[Stored data]
--- START ---
(** * Miller-Rabin primality test (src/Miller_Rabin_karp.cpp)

    A shallow embedding of the four functions of the program
    ([mulmod], [modexp], [check_composite], [isPrime]) over [Z], with the
    fixed-width arithmetic of [long long], [int] and [__int128] written
    out, followed by the properties of the specification. *)

From Stdlib Require Import ZArith List Lia Bool Znumtheory.
From Stdlib Require Import Zmod.
From Stdlib Require Import String.
From Stdlib Require Ascii DecimalString.
Import ListNotations.

Local Open Scope Z_scope.

(** ** Fixed-width signed integers *)

Module Int.

(** Two's complement reduction of an integer to [w] bits. *)
Definition wrap (w x : Z) : Z := (x + 2 ^ (w - 1)) mod 2 ^ w - 2 ^ (w - 1).

(** The values a signed [w]-bit integer can hold. *)
Definition in_range (w x : Z) : Prop := - 2 ^ (w - 1) <= x < 2 ^ (w - 1).

Definition min_signed (w : Z) : Z := - 2 ^ (w - 1).
Definition max_signed (w : Z) : Z := 2 ^ (w - 1) - 1.

End Int.

(** [int], [long long] and [__int128]. *)
Definition wrap32 : Z -> Z := Int.wrap 32.
Definition wrap64 : Z -> Z := Int.wrap 64.
Definition wrap128 : Z -> Z := Int.wrap 128.

Definition int32 : Z -> Prop := Int.in_range 32.
Definition int64 : Z -> Prop := Int.in_range 64.
Definition int128 : Z -> Prop := Int.in_range 128.

(** ** Outcomes

    The operator [%] with a zero right operand has no defined result; the
    loops of the program are run with a fuel, and a loop that does not
    leave within its fuel is reported apart. *)

Inductive outcome (A : Type) : Type :=
| Ret (x : A)
| DivByZero
| OutOfFuel.

Arguments Ret {A} x.
Arguments DivByZero {A}.
Arguments OutOfFuel {A}.

Definition bind {A B : Type} (m : outcome A) (k : A -> outcome B) : outcome B :=
  match m with
  | Ret x => k x
  | DivByZero => DivByZero
  | OutOfFuel => OutOfFuel
  end.

Notation "x <- m ;; k" := (bind m (fun x => k))
  (at level 61, m at next level, right associativity).

(** ** The program *)

(** [long long mulmod(long long a, long long b, long long mod)]:
    the product is taken in [__int128], [%] is the truncating remainder of
    C++, and the result is cast back to [long long].  The parameter [mod]
    of the source is written [m] here, [mod] being an operator of [Z]. *)
Definition mulmod (a b m : Z) : outcome Z :=
  let res := wrap128 (a * b) in
  if m =? 0 then DivByZero
  else Ret (wrap64 (wrap128 (Z.rem res m))).

(** The [while (b > 0)] loop of [modexp]; [fuel] bounds the number of
    evaluations of the loop condition. *)
Fixpoint modexp_loop (fuel : nat) (result a b m : Z) : outcome Z :=
  match fuel with
  | O => OutOfFuel
  | S fuel' =>
      if b >? 0 then
        result' <- (if negb (Z.land b 1 =? 0) then mulmod result a m
                    else Ret result) ;;
        a' <- mulmod a a m ;;
        modexp_loop fuel' result' a' (Z.shiftr b 1) m
      else Ret result
  end.

(** A [long long] has 63 value bits: the loop condition is evaluated at
    most 64 times. *)
Definition modexp_fuel : nat := 64.

(** [long long modexp(long long a, long long b, long long mod)]. *)
Definition modexp (a b m : Z) : outcome Z :=
  modexp_loop modexp_fuel 1 a b m.

(** The [for (int r = 1; r < s; r++)] loop of [check_composite], entered
    with the current [r] and [x]. *)
Fixpoint squaring_loop (fuel : nat) (r x n s : Z) : outcome bool :=
  match fuel with
  | O => OutOfFuel
  | S fuel' =>
      if r <? s then
        x' <- mulmod x x n ;;
        if x' =? wrap64 (n - 1) then Ret false
        else if x' =? 1 then Ret true
        else squaring_loop fuel' (wrap32 (r + 1)) x' n s
      else Ret true
  end.

(** [bool check_composite(long long a, long long d, long long n, int s)]:
    [true] means that base [a] proves [n] composite. *)
Definition check_composite (a d n s : Z) : outcome bool :=
  x <- modexp a d n ;;
  if (x =? 1) || (x =? wrap64 (n - 1)) then Ret false
  else squaring_loop (S (Z.to_nat s)) 1 x n s.

(** The [while ((d & 1) == 0)] loop of [isPrime]. *)
Fixpoint decompose (fuel : nat) (d s : Z) : outcome (Z * Z) :=
  match fuel with
  | O => OutOfFuel
  | S fuel' =>
      if Z.land d 1 =? 0 then decompose fuel' (Z.shiftr d 1) (wrap32 (s + 1))
      else Ret (d, s)
  end.

Definition decompose_fuel : nat := 64.

Definition test_bases : list Z := [2; 3; 5; 7; 11; 13; 17].

(** The [for (long long a : test_bases)] loop of [isPrime]. *)
Fixpoint bases_loop (bases : list Z) (d n s : Z) : outcome bool :=
  match bases with
  | [] => Ret true
  | a :: rest =>
      if a >=? n then bases_loop rest d n s
      else
        c <- check_composite a d n s ;;
        if c then Ret false else bases_loop rest d n s
  end.

(** [bool isPrime(long long n)]. *)
Definition isPrime (n : Z) : outcome bool :=
  if n <? 2 then Ret false
  else if Z.rem n 2 =? 0 then Ret (n =? 2)
  else
    ds <- decompose decompose_fuel (wrap64 (n - 1)) 0 ;;
    bases_loop test_bases (fst ds) n (snd ds).

(** What [cout << n] writes for a [long long]: its decimal digits, with a
    leading [-] below zero. *)
Definition decimal (n : Z) : string :=
  DecimalString.NilZero.string_of_int (Z.to_int n).

Definition newline : string := String (Ascii.ascii_of_nat 10) EmptyString.

(** [int main()], from the value that [cin >> n] left in [n]: the text
    written to [cout] and the exit status. *)
Definition main (n : Z) : outcome (string * Z) :=
  let prompt := "Enter a number: "%string in
  b <- isPrime n ;;
  let verdict :=
    (if b then " is PRIME" ++ newline
     else " is COMPOSITE" ++ newline)%string in
  Ret ((prompt ++ decimal n ++ verdict)%string, 0).

(** ** Vocabulary of the specification *)

(** A composite number is a product of two proper factors. *)
Definition composite (n : Z) : Prop :=
  exists p q : Z, 1 < p < n /\ 1 < q < n /\ n = p * q.

(** The sequence inspected by the witness evaluator: [a^d] squared [r]
    times, modulo [n]. *)
Definition squarings (a d n r : Z) : Z := (a ^ d) ^ (2 ^ r) mod n.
--- END ---
WORK INSTRUCTIONS ▸ Copy out each line of the records where the string "product" appears.

WRITTEN ANSWER ▸
    the product is taken in [__int128], [%] is the truncating remainder of
(** A composite number is a product of two proper factors. *)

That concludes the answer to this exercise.